In one article posted on December 15 and subject to The astrophysical journalThe Riess team used the new data to set the expansion rate at 73.2 kilometers per second per megaparsec, in line with their previous value, but now with a margin of error of just 1.8%. This apparently cements the gap with the much lower expected rate of 67.

Freedman and Madore plan to release their group’s new improved measure of the rate of cosmic expansion in January. They too expect the new data to strengthen, rather than change, their measurement, which has tended to land lower than Riess and those of the other groups but still higher than the prediction.

Since Gaia launched in December 2013, it has released two more massive datasets that have revolutionized our understanding of our cosmic neighborhood. Yet Gaia’s first parallax measurements were a bummer. “When we looked at the first data release” in 2016, Freedman said, “we wanted to cry.”

An unforeseen problem

If parallaxes were easier to measure, the Copernican revolution could have happened sooner.
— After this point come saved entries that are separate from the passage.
(** * The deployment-progress state machine of [compass/db/models.py]

    A shallow embedding of the state records ([StateMixin], [HostState],
    [ClusterHostState], [ClusterState]), of the entities that own them
    ([Host], [ClusterHost], [Cluster]) and of the configuration setters,
    followed by the properties of [update()] and of the setters.

    Conventions.
    - Objects are rows keyed by primary key.  A state row shares the key
      of its owner ([host_state.id] is a foreign key to [host.id], and
      likewise for the two other state tables).
    - Rows are taken as loaded from the database: every column holds a
      value (column defaults applied).
    - [percentage] is a binary64 float, as in Python.
    - A method is a computation in the monad [M]: it threads the store
      and either returns or raises; the store reached when an exception
      is raised keeps the attribute writes done before it.
    - The second part of the file adds [ClusterHost.update],
      [Cluster.update], [Cluster.initialize], [ClusterHost.roles], the
      inherited properties of [Adapter] and setters of [SwitchMachine]
      and [Machine].  Validation and serialisation are not modelled. *)

From Stdlib Require Import ZArith Ascii String List Bool Floats.
From stdpp Require Import gmap strings list fin_maps pretty.

Set Warnings "-register-all".
Local Open Scope Z_scope.
Local Open Scope string_scope.

(** ** Column values *)

(** [Enum('UNINITIALIZED', 'INITIALIZED', 'INSTALLING', 'SUCCESSFUL', 'ERROR')] *)
Inductive State := UNINITIALIZED | INITIALIZED | INSTALLING | SUCCESSFUL | ERROR.

(** [Enum('INFO', 'WARNING', 'ERROR')] *)
Module Severity.
Inductive t := INFO | WARNING | ERROR.
End Severity.

Definition str_of_state (st : State) : string :=
  match st with
  | UNINITIALIZED => "UNINITIALIZED"
  | INITIALIZED => "INITIALIZED"
  | INSTALLING => "INSTALLING"
  | SUCCESSFUL => "SUCCESSFUL"
  | ERROR => "ERROR"
  end.

Definition str_of_severity (sv : Severity.t) : string :=
  match sv with
  | Severity.INFO => "INFO"
  | Severity.WARNING => "WARNING"
  | Severity.ERROR => "ERROR"
  end.

(** ** Object references and Python values *)

(** The three state classes.  The argument is the primary key. *)
Inductive StateRef :=
  | HostStateRef (id : Z)
  | ClusterHostStateRef (id : Z)
  | ClusterStateRef (id : Z).

(** The three entity classes that own a state object. *)
Inductive EntityRef :=
  | HostRef (id : Z)
  | ClusterHostRef (id : Z)
  | ClusterRef (id : Z).

(** What the operands of [==] and [in] are in the modelled methods:
    [None], a string, or a state object. *)
Inductive PyVal :=
  | PyNone
  | PyStr (s : string)
  | PyState (r : StateRef).

#[global] Instance StateRef_eq_dec : EqDecision StateRef.
Proof. solve_decision. Defined.
#[global] Instance State_eq_dec : EqDecision State.
Proof. solve_decision. Defined.
#[global] Instance Severity_eq_dec : EqDecision Severity.t.
Proof. solve_decision. Defined.

(** [a == b].  The mapped classes define no [__eq__]: two objects are
    equal when they are the same object, and an object is never equal to
    a string. *)
Definition py_eq (a b : PyVal) : bool :=
  match a, b with
  | PyNone, PyNone => true
  | PyStr s, PyStr t => String.eqb s t
  | PyState r, PyState r' => bool_decide (r = r')
  | _, _ => false
  end.

(** [x in l] for a list [l]. *)
Definition py_in (x : PyVal) (l : list PyVal) : bool :=
  existsb (py_eq x) l.

(** Truth value of an optional related object: [None] is false, an
    object is true. *)
Definition truthy {A} (o : option A) : bool :=
  match o with Some _ => true | None => false end.

(** ** Configuration blobs *)

(** A JSON value as [JSONEncoded] columns hold it. *)
Inductive json :=
  | JNull
  | JBool (b : bool)
  | JInt (z : Z)
  | JStr (s : string)
  | JList (l : list json)
  | JDict (d : list (string * json)).

(** A Python [dict] with string keys, in insertion order. *)
Abbreviation dict := (list (string * json)).

Fixpoint dict_get (k : string) (d : dict) : option json :=
  match d with
  | [] => None
  | (k', v) :: d' => if String.eqb k k' then Some v else dict_get k d'
  end.

(** [d[k] = v]: replaces the value of an existing key in place, appends
    a new key. *)
Fixpoint dict_set (k : string) (v : json) (d : dict) : dict :=
  match d with
  | [] => [(k, v)]
  | (k', v') :: d' =>
      if String.eqb k k' then (k', v) :: d' else (k', v') :: dict_set k v d'
  end.

(** [d.update(value)] *)
Definition dict_update (d value : dict) : dict :=
  fold_left (fun acc kv => dict_set (fst kv) (snd kv) acc) value d.

(** Modelled from the spec: [util.merge_dict] of [compass/utils/util.py],
    which is not part of the sources at hand.  The spec (4.5, patch):
    "deep-merges the supplied mapping into the existing blob — for each
    key, if both existing and new values are mappings, recursively merge;
    otherwise the new value overwrites". *)
Fixpoint merge_value (lhs rhs : json) {struct rhs} : json :=
  match lhs, rhs with
  | JDict ld, JDict rd =>
      JDict
        ((fix merge_items (items : dict) (acc : dict) {struct items} : dict :=
            match items with
            | [] => acc
            | (k, v) :: items' =>
                merge_items items'
                  (match dict_get k acc with
                   | Some lv => dict_set k (merge_value lv v) acc
                   | None => dict_set k v acc
                   end)
            end) rd ld)
  | _, _ => rhs
  end.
Copernicus proposed in the 16th century that the Earth revolves around the sun. But even then, astronomers knew about parallax. If the Earth was moving, as Copernicus held it, then they expected to see nearby stars moving across the sky as it did, just as a lamppost appears to move relative to the background hills when you cross the street. Astronomer Tycho Brahe did not detect such a stellar parallax and thus concluded that the Earth is not moving.